Relevance of a portable spirometer for detection of small airways obstruction

While portable spirometers are increasingly used, little attention has been paid to test their validity for measurement of flows in small airways. The aim of this study was to compare the Spirotel portable spirometer to a laboratory spirometer (Jeager PFT), with regard to accuracy in measuring forced expiratory flows, and more specifically those influenced by small airways (FEF_25–75). Fifty-nine children (mean age, 12 years; range, 7–17), were studied at baseline and after a bronchodilator inhalation. Spirometers were tested separately in a randomly designed order. A total of 117 sessions of flow-volume curves was performed with each spirometer. We obtained at least two acceptable and reproducible curves in 88% and 76% of the sessions, with the laboratory and the portable spirometers, respectively. Unacceptable curves were easily detected by visual inspection of flow-time and flow-volume waveforms. Agreement was excellent between spirometers for the measurement of all expiratory flows, both at baseline and postbronchodilator. More specifically, agreement between spirometers was as high for measurements of FEF_25–75 (intraclass correlation coefficients 0.97) as for proximal flows. High correlations were found between baseline expiratory flows measured by each spirometer (and expressed as percent of predicted values), both in large and small airways (P < 0.001). The portable spirometer was highly sensitive for detecting small airways obstruction, as compared to the laboratory spirometer.

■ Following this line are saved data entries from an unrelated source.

(** [sigsuspend] is undone: once it has been interrupted and the signal handled,
    the mask is the original one at once, or when the handler returns through its
    frame, unless the thread is about to exit. *)
Theorem sigsuspend_restores_mask t v t1 orig shared acts um wr rt r t2 :
  sigsuspend_enter t (Some (Some v)) 8 = inr (orig, t1) → sigsuspend_turn t1 shared orig = Some (r, t2) →
  pending_inv (pending t) → pending_inv shared → length acts = MAX_SIG → term_signal t = None → backups_ok t →
  is_set (blocked t) → length (tc_x (trap_cx t)) = 32%nat → get_x 0 (trap_cx t) = 0 →
  r = as_isize EINTR ∧
  ∃ t3 sh3 um3, handle_signals t2 shared acts um wr rt = Some (t3, sh3, um3) ∧ sigsuspend_saved_mask t3 = None ∧
    (blocked t3 = blocked t ∨ is_Some (term_signal t3) ∨
     ∀ t4, backups t4 = backups t3 → ∃ ret t5, sys_sigreturn t4 um3 = Some (ret, t5) ∧ blocked t5 = blocked t).
Proof.
  intros He Ht Hp Hsh Hl Hn Hok Hb Hx H0. unfold sigsuspend_enter in He. simpl in He. injection He as <- <-.
  unfold sigsuspend_turn in Ht. destruct (_ =? 0); [done|]. injection Ht as <- <-. split; [done|].
  set (t2 := with_saved _ _).
  destruct (handle_signals_spec t2 shared acts um wr rt Hp Hsh Hl) as (t3 & sh3 & um3 & Heq & _ & _ & Hsv & Hc).
  exists t3, sh3, um3. split_and!; [done..|].
  assert (called (with_blocked (remove (blocked t2) unmaskable) t2) t3 um um3) as Hcall by (case_decide; apply Hc).
  destruct Hcall as [ptr Hbk Hu Htm|_ Hbl _|Htm _]; [|by left|right; by left]. right. right. intros t4 Hb4.
  destruct Hok as [[Hl1 Hl2]|[? Hd]]; [|congruence]. rewrite Hbk in Hb4.
  destruct (sigreturn_spec _ t4 um3 _ _ _ ptr _ _ _ Hb4 Hl1 Hl2 Hu Hx H0 Hb) as (t5 & Hr & _ & Hbl & _).
  by exists (get_x 10 (trap_cx t)), t5.
Qed.

(** ** Witnesses *)

Definition demo_trap : TrapContext := MkTrap (0 :: replicate 31 4096) 0 65536 0 0 0 0.

(** A thread with signals 2 and 9 pending, 2 blocked. *)
Definition demo_thread : thread :=
  MkThread (MkPending [2; 9]%nat (2 + SIGKILL) false) (2 + SIGKILL) None [] [] [] (MkStack 8192 SS_AUTODISARM 8192)
    false None false demo_trap.

Definition demo_acts : list SignalAction := replicate MAX_SIG (MkAction 77 0 0).

Lemma demo_pending : pending_inv (pending demo_thread).
Proof.
  destruct (pending_insert_spec Sigpending_new 1 ltac:(lia) pending_inv_new) as (p1 & H1 & Hi1 & _).
  destruct (pending_insert_spec p1 8 ltac:(lia) Hi1) as (p2 & H2 & Hi2 & _).
  assert (pending demo_thread = p2) as -> by (vm_compute in H1; injection H1 as <-; vm_compute in H2; by injection H2 as <-). done.
Qed.

Lemma check_pending_exact_witness : check_pending_signal demo_thread Sigpending_new demo_acts = Some true.
Proof.
  destruct (check_pending_exact demo_thread Sigpending_new demo_acts demo_pending pending_inv_new ltac:(reflexivity))
    as (b & Heq & Hb).
  rewrite Heq. f_equal. apply Hb. exists 8%nat. split; [reflexivity|].
  intros (a & Ha & [Hh|[Hh _]]); vm_compute in Ha; injection Ha as <-; discriminate.
Defined.

(** Signal 2 is blocked, signal 9 cannot be. *)
Lemma handle_signals_lowest_witness :
  ∃ t' sh' um', handle_signals demo_thread Sigpending_new demo_acts (λ _, None) (λ _ _, true) 0 = Some (t', sh', um') ∧
    pending_inv (pending t').
Proof.
  destruct (handle_signals_lowest demo_thread Sigpending_new demo_acts (λ _, None) (λ _ _, true) 0
    demo_pending pending_inv_new ltac:(reflexivity)) as (t' & sh' & um' & Heq & Hp & _).
  exists t', sh', um'. split; [exact Heq|exact Hp].
Defined.


Lemma sigreturn_assertions_witness : ∃ r t', sys_sigreturn demo_thread (λ _, None) = Some (r, t') ∧ backups_ok t'.
Proof.
  apply (sigreturn_assertions demo_thread Sigpending_new demo_acts (λ _, None) (λ _ _, true) 0
    demo_pending pending_inv_new ltac:(reflexivity) ltac:(reflexivity) ltac:(left; split; reflexivity)).
Defined.

Lemma sigsuspend_restores_mask_witness :
  ∃ t3 sh3 um3, handle_signals (with_saved (Some (2 + SIGKILL)) (with_blocked 0 demo_thread)) Sigpending_new demo_acts
    (λ _, None) (λ _ _, true) 0 = Some (t3, sh3, um3) ∧ sigsuspend_saved_mask t3 = None.
Proof.
  destruct (sigsuspend_restores_mask demo_thread 0 (with_blocked 0 demo_thread) (2 + SIGKILL) Sigpending_new demo_acts
    (λ _, None) (λ _ _, true) 0 (-4) (with_saved (Some (2 + SIGKILL)) (with_blocked 0 demo_thread)))
    as (_ & t3 & sh3 & um3 & Heq & Hs & _).
  - reflexivity.
  - reflexivity.
  - apply demo_pending.
  - apply pending_inv_new.
  - reflexivity.
  - reflexivity.
  - left. split; reflexivity.
  - vm_compute. split; congruence.
  - reflexivity.
  - reflexivity.
  - exists t3, sh3, um3. split; [exact Heq|exact Hs].
Defined.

Finally, the magnitudes of bronchodilator-related flow changes were also highly correlated, both in large and small airways (P < 0.001 and P = 0.004, respectively). We conclude that the Spirotel portable spirometer is reliable for measurement of forced expiratory flows, in large and small airways, provided that all curve waveforms can be stored and available for visual inspection. © 2004 Wiley-Liss, Inc.